Here are my compute settings if helpful (nothing else is running on the system, and the system has two 3090 GPUs)

Please can you post a screenshot of htop from the worker while the job is in this state?
Have you already tried CryoSPARC 4.4 significantly increases "minimum" target specification for processing systems - #5 by sarulthasan ?

1 Like

I looked at htop and didn’t see anything particularly suspicious but will check again, and I’ll try that tip re hugepages, thanks!

I will say though that for both problem jobs it is repeatedly stalling at the same point on restarted runs - for one job, it is stalling after progressing 14% of the way through the dose-weight estimation, and for the other, it stalls at 94% of the motion-correct-particles step…

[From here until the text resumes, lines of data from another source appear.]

(** The keys saved with the remember flag are the keys a later start of the
    program loads, as far as they still exist and no path holds a [;]; when
    none of them is left, or when the keys were saved without the flag, the
    window keeps the keys it had. *)
Theorem saved_keys_are_restored (f : FS) (ks : list str) (st : Settings)
        (g : GUI) :
  Forall (fun p => ";"%char ∉ p) ks ->
  let kept := List.filter (fun p => Fs.exists_ f p && Str.truthy p) ks in
  recipients_keys (_load_key_settings f (_save_key_settings ks true st) g)
  = match kept with [] => recipients_keys g | _ => kept end
  /\ _load_key_settings f (_save_key_settings ks false st) g = g
  /\ _load_key_settings f (mkSettings None None) g = g.
Proof.
  intros Hks kept. split; [|done]. unfold _load_key_settings, _save_key_settings.
  cbn [remember_keys key_paths default from_option id].
  rewrite bool_decide_eq_true_2 by done.
  change (py ";") with [";"%char]. rewrite split_join by done.
  destruct ks as [|k0 kl].
  { cbn [List.filter Str.truthy]. by rewrite andb_false_r. }
  fold kept. by destruct kept.
Qed.

Lemma saved_keys_are_restored_witness :
  recipients_keys
    (_load_key_settings Fixture.disk
       (_save_key_settings [Fixture.key; py "/k/gone.pub"] true
                           (mkSettings None None))
       gui_init)
  = [Fixture.key].
Proof.
  pose proof (saved_keys_are_restored Fixture.disk
                [Fixture.key; py "/k/gone.pub"] (mkSettings None None)
                gui_init) as [H _].
  - repeat constructor; vm_compute; intros Hin;
      repeat (apply elem_of_cons in Hin as [Hin|Hin]; [discriminate Hin|]);
      by apply elem_of_nil in Hin.
  - rewrite H. vm_compute. reflexivity.
Defined.

(** A path with a [;] in it does not survive the saving. *)
Example saved_key_with_semicolon :
  recipients_keys
    (_load_key_settings (<[py "/k/a;b.pub" := File (py "age1")]> Fixture.disk)
       (_save_key_settings [py "/k/a;b.pub"] true (mkSettings None None))
       gui_init)
  = [].
Proof. vm_compute. reflexivity. Qed.

(** ** The window of [yubiage_ui.py] between its events *)

Lemma last_finished_snoc l s t b :
  last_finished (l ++ [SigFinished s t b]) = Some (s, t).
Proof.
  induction l as [|x l IH]; [done|]. cbn [app last_finished]. by rewrite IH.
Qed.

(** A batch the window starts ends in [_on_finished], with the count of
    the worker. *)
Lemma yubiage_start_process_result E g w m :
  files_to_process g <> [] -> keys g <> [] ->
  current_action_mode g = Some m ->
  exists c s,
    _start_process (Yubiage.run E) (g, w)
    = (_on_finished c (length (files_to_process g))
         (mkGUI (keys g) (recipients_keys g) (files_to_process g)
                (current_action_mode g) (_key_pending g) (drop_target g)
                (status_start_process (mode_text m))
                (Some (m, files_to_process g, keys g))),
       worker_world s).
Proof.
  intros Hf Hk Hm. unfold _start_process. rewrite Hm.
  destruct (files_to_process g) as [|f0 fl] eqn:Hfiles; [done|].
  destruct (keys g) as [|k0 kl] eqn:Hkeys; [done|].
  set (files := f0 :: fl). set (ks := k0 :: kl).
  destruct (yubiage_run_spec E m ks files (worker_init w))
    as (_ & _ & Hrun & _).
  cbv zeta in Hrun.
  set (sN := Yubiage.run_items E m ks 0 files
               (Yubiage.run_start files (worker_init w))) in *.
  assert (Hpre : signals (Yubiage.run_start files (worker_init w))
                   `prefix_of` signals sN) by (by apply run_items_grow).
  destruct Hpre as [rest Hrest].
  change (signals (Yubiage.run_start files (worker_init w)))
    with (w_signals w) in Hrest.
  exists (success_count sN), (snd (Yubiage.run E m ks files (worker_init w))).
  rewrite Hrun. cbn [signals set_signals]. rewrite Hrest, <- app_assoc.
  rewrite drop_app_length, last_finished_snoc. done.
Qed.

Lemma window_ok_reset g : window_ok (_reset_state_ui g).
Proof.
  split; [by intros [=]|]. split; [by intros msg [=]|]. split; [done|].
  by intros [=].
Qed.

Lemma window_ok_show_error msg status g :
  window_ok g -> window_ok (show_error msg status g).
Proof.
  intros (H1 & H2 & H3 & H4). split; [exact H1|]. split; [by intros msg' [=]|].
  split; [by intros [=]|]. exact H4.
Qed.

Lemma window_ok_on_finished su to g :
  _key_pending g = false -> decrypts_single g ->
  window_ok (_on_finished su to g).
Proof.
  intros Hp Hd. unfold _on_finished.
  destruct (to =? 0)%nat; [apply window_ok_reset|].
  destruct (su =? to)%nat; [|apply window_ok_reset].
  destruct (match current_action_mode g with
            | Some Encrypt => _ | _ => _ end) as [display key_count].
  split; [cbn; congruence|]. split; [done|]. split; [done|].
  intros Hm. cbn [current_action_mode files_to_process] in *.
  rewrite bool_decide_eq_true_2 by done. by left.
Qed.

Lemma window_ok_start_process E g w :
  _key_pending g = false -> decrypts_single g ->
  window_ok (fst (_start_process (Yubiage.run E) (g, w))).
Proof.
  intros Hp Hd.
  destruct (files_to_process g) as [|f0 fl] eqn:Hf.
  { unfold _start_process. rewrite Hf. apply window_ok_reset. }
  destruct (keys g) as [|k0 kl] eqn:Hk.
  { unfold _start_process. rewrite Hf, Hk. apply window_ok_reset. }
  destruct (current_action_mode g) as [m|] eqn:Hm.
  2:{ unfold _start_process. rewrite Hf, Hk, Hm. apply window_ok_reset. }
  destruct (yubiage_start_process_result E g w m) as (c & s & ->);
    [by rewrite Hf|by rewrite Hk|done|].
  cbn [fst]. apply window_ok_on_finished; [done|].
  intros H. cbn [current_action_mode files_to_process] in *. by apply Hd.
Qed.

Lemma window_ok_on_files_dropped E paths g w g' w' :
  window_ok g ->
  Yubiage._on_files_dropped E paths (g, w) = inr (g', w') ->
  window_ok g'.
Proof.
  intros Hok. unfold Yubiage._on_files_dropped.
  destruct (_key_pending g) eqn:Hp; [by intros [= <- <-]|].
  assert (Hproceed : forall files m,
             files <> [] ->
             (m = Decrypt -> exists p, files = [p] /\ Yubiage.is_age p = true) ->
             window_ok
               (fst (Yubiage.proceed E
                       (mkGUI (keys g) (recipients_keys g) files (Some m)
                              false (drop_target g) (status_label g)
                              (worker g), w)))).
  { intros files m Hne Hdec. unfold Yubiage.proceed.
    cbn [current_action_mode recipients_keys files_to_process].
    destruct m.
    - destruct (recipients_keys g) as [|r0 rl] eqn:Hr.
      + cbn [fst]. split; [by intros _; split|]. split; [done|].
        split; [by intros [=]|]. by intros [=].
      + apply window_ok_start_process; [done|]. by intros [=].
    - cbn [fst]. split; [by intros _; split|]. split; [done|].
      split; [by intros [=]|]. intros _. right. by apply Hdec. }
  destruct (_ || _).
  - destruct paths as [|p0 l]; [done|].
    destruct (_ || _) eqn:H1.
    { intros [= <- <-]. by apply window_ok_show_error. }
    destruct (negb (Yubiage.is_age p0) || _) eqn:H2.
    { intros [= <- <-]. by apply window_ok_show_error. }
    intros Heq.
    apply (f_equal (fun r => match r with inr x => fst x | inl _ => g end))
      in Heq.
    cbn beta iota in Heq. cbn [fst] in Heq. subst g'.
    apply (Hproceed (p0 :: l) Decrypt); [done|]. intros _. exists p0.
    apply orb_false_iff in H1 as [H1 _], H2 as [H2 _].
    apply negb_false_iff in H2. split; [|done].
    destruct l; [done|]. cbn in H1. done.
  - destruct (Yubiage._get_files_recursive (w_fs w) paths) as [|c0 cl] eqn:Hc.
    { intros [= <- <-]. by apply window_ok_show_error. }
    destruct (existsb _ _).
    { intros [= <- <-]. by apply window_ok_show_error. }
    intros Heq.
    apply (f_equal (fun r => match r with inr x => fst x | inl _ => g end))
      in Heq.
    cbn beta iota in Heq. cbn [fst] in Heq. subst g'.
    by apply (Hproceed (c0 :: cl) Encrypt).
Qed.

Lemma window_ok_on_keys_dropped E paths g w :
  window_ok g ->
  window_ok (fst (Yubiage._on_keys_dropped_in_key_mode E paths (g, w))).
Proof.
  intros Hok. unfold Yubiage._on_keys_dropped_in_key_mode.
  destruct (_key_pending g) eqn:Hp; [|done]. cbn [negb].
  destruct (List.filter _ paths) as [|v0 vl].
  { by apply window_ok_show_error. }
  apply window_ok_start_process; [done|].
  destruct Hok as (_ & _ & _ & Hd). exact Hd.
Qed.

Lemma window_ok_ext g g' :
  _key_pending g' = _key_pending g ->
  files_to_process g' = files_to_process g ->
  current_action_mode g' = current_action_mode g ->
  drop_target g' = drop_target g ->
  window_ok g -> window_ok g'.
Proof.
  unfold window_ok, decrypts_single. intros -> -> -> ->. done.
Qed.

Lemma window_ok_clear_keys yes g st :
  window_ok g -> window_ok (fst (_clear_keys_action yes (g, st))).
Proof.
  intros Hok. unfold _clear_keys_action.
  destruct (recipients_keys g); [by apply (window_ok_ext g)|].
  destruct yes; [|exact Hok]. cbn [_key_pending fst].
  destruct (_key_pending g) eqn:Hp.
  - split; [by intros [=]|]. split; [by intros msg [=]|]. split; [done|].
    by intros [=].
  - by apply (window_ok_ext g).
Qed.

Lemma window_ok_load f st g : window_ok g -> window_ok (_load_key_settings f st g).
Proof.
  intros Hok. unfold _load_key_settings. destruct (bool_decide _); [|done].
  destruct (List.filter _ _); [done|]. by apply (window_ok_ext g).
Qed.

Lemma yubiage_drop_never_raises_aux :
  (forall E g w,
      _key_pending g = false ->
      Yubiage._on_files_dropped E [] (g, w)
      = inl (IndexError (py "list index out of range")))
  /\ (forall E mime a, exists r, YubiageWindow.dropEvent E mime a = inr r).
Proof.
  split.
  - intros E g w Hp. unfold Yubiage._on_files_dropped. by rewrite Hp.
  - intros E mime [[g w] st]. unfold YubiageWindow.dropEvent.
    destruct mime as [urls|]; [|by eexists].
    destruct (dropped_paths (w_fs w) urls) as [|p0 l]; [by eexists|].
    set (g1 := match drop_target g with
               | TFinished _ | TError _ => _reset_state_ui g
               | _ => g
               end).
    destruct (drop_target g1); try by eexists.
    + unfold Yubiage._on_files_dropped.
      destruct (_key_pending g1); [by eexists|].
      destruct (_ || _).
      * destruct (_ || _); [by eexists|]. destruct (_ || _); [by eexists|].
        destruct (Yubiage.proceed _ _). by eexists.
      * destruct (Yubiage._get_files_recursive _ _); [by eexists|].
        destruct (existsb _ _); [by eexists|].
        destruct (Yubiage.proceed _ _). by eexists.
    + destruct (Yubiage._on_keys_dropped_in_key_mode _ _ _). by eexists.
Qed.

(** [_on_files_dropped] raises [IndexError] on an empty list of paths, at
    [paths[0]], whenever no key is awaited; [dropEvent] never hands it one
    (a drop without an existing local path is ignored), so no drop raises. *)
Theorem yubiage_drop_never_raises :
  (forall E g w,
      _key_pending g = false ->
      Yubiage._on_files_dropped E [] (g, w)
      = inl (IndexError (py "list index out of range")))
  /\ (forall E mime a, exists r, YubiageWindow.dropEvent E mime a = inr r)
  /\ (forall E urls g w st,
        dropped_paths (w_fs w) urls = [] ->
        YubiageWindow.dropEvent E (Some urls) (g, w, st) = inr (false, (g, w, st))).
Proof.
  split; [apply yubiage_drop_never_raises_aux|].
  split; [apply yubiage_drop_never_raises_aux|].
  intros E urls g w st H. unfold YubiageWindow.dropEvent. by rewrite H.
Qed.

Lemma window_ok_handle E ev g w st a' :
  window_ok g ->
  YubiageWindow.handle E ev (g, w, st) = inr a' ->
  window_ok (fst (fst a')).
Proof.
  intros Hok. destruct ev as [mime|  |yes|f]; cbn [YubiageWindow.handle].
  - unfold YubiageWindow.dropEvent.
    destruct mime as [urls|]; [|by intros [= <-]].
    destruct (dropped_paths (w_fs w) urls) as [|p0 l]; [by intros [= <-]|].
    set (g1 := match drop_target g with
               | TFinished _ | TError _ => _reset_state_ui g
               | _ => g
               end).
    assert (Hg1 : window_ok g1).
    { subst g1. destruct (drop_target g); try done; apply window_ok_reset. }
    destruct (drop_target g1).
    + destruct (Yubiage._on_files_dropped E (p0 :: l) (g1, w))
        as [e|[g2 w2]] eqn:Hd; [done|].
      intros [= <-]. cbn [fst]. by eapply window_ok_on_files_dropped.
    + pose proof (window_ok_on_keys_dropped E (p0 :: l) g1 w Hg1) as H.
      destruct (Yubiage._on_keys_dropped_in_key_mode E (p0 :: l) (g1, w))
        as [g2 w2].
      intros [= <-]. exact H.
    + by intros [= <-].
    + by intros [= <-].
  - intros [= <-]. apply window_ok_reset.
  - pose proof (window_ok_clear_keys yes g st Hok) as H.
    destruct (_clear_keys_action yes (g, st)) as [g' st'].
    intros [= <-]. exact H.
  - by intros [= <-].
Qed.

Lemma window_ok_session E evs :
  forall a0, window_ok (fst (fst a0)) ->
    exists a, YubiageWindow.session E evs a0 = inr a
              /\ window_ok (fst (fst a)).
Proof.
  induction evs as [|ev r IH]; intros a0 Hok; cbn [YubiageWindow.session].
  { by exists a0. }
  destruct a0 as [[g w0] st0]. cbn [fst] in Hok.
  destruct (YubiageWindow.handle E ev (g, w0, st0)) as [e|a'] eqn:Hh.
  - exfalso. destruct ev as [mime| |yes|f]; cbn [YubiageWindow.handle] in Hh;
      try done.
    + destruct (proj2 yubiage_drop_never_raises_aux E mime (g, w0, st0))
        as [[b a1] Hr].
      by rewrite Hr in Hh.
    + by destruct (_clear_keys_action yes (g, st0)).
  - apply IH. by eapply window_ok_handle.
Qed.
(** * The OpenPR MCP regression harness ([scripts/mcp-regression.py])

    A shallow embedding of the harness: the response normalizer [extract],
    the three transport adapters [http_call], [stdio_call] and [sse_call]
    (with its background listener [listen]), the assertion layer [check]
    with its predicates, and the top-level script with its tallies and its
    exit status.

    Python values are the JSON-like values that travel through the script.
    A Python [str] is its sequence of code points.  An exception is a
    value of [exn]; a Python expression that may raise has type [res].
    Everything the script does to the outside (HTTP requests, the child
    process, the clock, the event stream read by the listener thread) goes
    through an interface [Env] over an abstract world. *)

From Stdlib Require Import ZArith NArith List String Ascii Bool Lia.
From Stdlib Require Import Floats Uint63.
Import ListNotations.
Local Open Scope Z_scope.

Set Implicit Arguments.
Set Warnings "-register-all".

(** ** Python strings *)

Module Str.

(** A [str] is a sequence of Unicode code points. *)
Definition pystr := list N.

(** String literals of the script are written in the file as UTF-8 and
    decoded to code points. *)
Fixpoint utf8 (acc : N) (more : nat) (bs : list N) : pystr :=
  match bs with
  | [] => []
  | b :: bs' =>
      match more with
      | S m =>
          let acc' := (acc * 64 + b mod 64)%N in
          match m with
          | O => acc' :: utf8 0 0 bs'
          | S _ => utf8 acc' m bs'
          end
      | O =>
          if (b <? 128)%N then b :: utf8 0 0 bs'
          else if (b <? 224)%N then utf8 (b mod 32)%N 1 bs'
          else if (b <? 240)%N then utf8 (b mod 16)%N 2 bs'
          else utf8 (b mod 8)%N 3 bs'
      end
  end.

Definition u (s : string) : pystr :=
  utf8 0 0 (map N_of_ascii (list_ascii_of_string s)).

Fixpoint eqb (s t : pystr) : bool :=
  match s, t with
  | [], [] => true
  | c :: s', d :: t' => (c =? d)%N && eqb s' t'
  | _, _ => false
  end.

(** [s.startswith(p)] *)
Fixpoint startswith (s p : pystr) : bool :=
  match p, s with
  | [], _ => true
  | d :: p', c :: s' => (c =? d)%N && startswith s' p'
  | _ :: _, [] => false
  end.

(** [p in s] for two strings: [p] occurs in [s] as a substring. *)
Fixpoint contains (s p : pystr) : bool :=
  startswith s p ||
  match s with
  | [] => false
  | _ :: s' => contains s' p
  end.

(** The code points [str.isspace] accepts; [strip()] removes these. *)
Definition isspace (c : N) : bool :=
  ((9 <=? c) && (c <=? 13) || (28 <=? c) && (c <=? 32)
   || (c =? 133) || (c =? 160) || (c =? 5760)
   || (8192 <=? c) && (c <=? 8202)
   || (c =? 8232) || (c =? 8233) || (c =? 8239) || (c =? 8287)
   || (c =? 12288))%N.

Fixpoint lstrip (s : pystr) : pystr :=
  match s with
  | [] => []
  | c :: s' => if isspace c then lstrip s' else s
  end.

Fixpoint rstrip (s : pystr) : pystr :=
  match s with
  | [] => []
  | c :: s' =>
      match rstrip s' with
      | [] => if isspace c then [] else [c]
      | r => c :: r
      end
  end.

(** [s.strip()] *)
Definition strip (s : pystr) : pystr := rstrip (lstrip s).

(** [s.split("\n")]: never empty, [""] for the empty string. *)
Fixpoint split_lines (s : pystr) : list pystr :=
  match s with
  | [] => [[]]
  | c :: s' =>
      if (c =? 10)%N then [] :: split_lines s'
      else match split_lines s' with
           | [] => [[c]]
           | l :: ls => (c :: l) :: ls
           end
  end.

(** Decimal rendering of an [int], as an f-string or [str] gives it. *)
Definition digit (n : N) : N := (48 + n)%N.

Here is htop output at stalled state:

I tried disabling “transparent hugepages” but it didn’t make any difference, at least to the currently running stalled job. (just tested - also doesn’t help on restart).

EDIT:
For comparison, here is htop during the same job prior to stalling:

Once it stalls, a single thread maxes out at 100% and stays there, with all the others at zero…

I tried increasing the oversubscription threshold so it only processes one mic per GPU, and reducing or increasing the memory fraction, same behavior.

EDIT2:

Restarting the system seems to have solved the problem (or at least it has progressed further than it did before)…

1 Like

Sorry for the slow response on this, I’m glad that restarting the system helped. Is it still working correctly?

Yes as of now, but won’t be sure until the jobs complete successfully - will report back!

1 Like

Hi @hsnyder,

Restarting the system allowed one of the two jobs to complete. The other one still stalls at the same point (94% of the way through motion-correct-particles)… and unfortunately there is no option but to restart it from scratch as far as I can see, I can’t just have it restart from the position where it stalled… appreciate any suggestions!

Cheers
Oli

Hi @olibclarke. Other than the transparent hugepages issue, we’re not aware of anything else that causes these kinds of stalls. All I can think of is to make sure that transparent hugepages are disabled in a reboot-persistent way, and check for anything in dmesg or journalctl.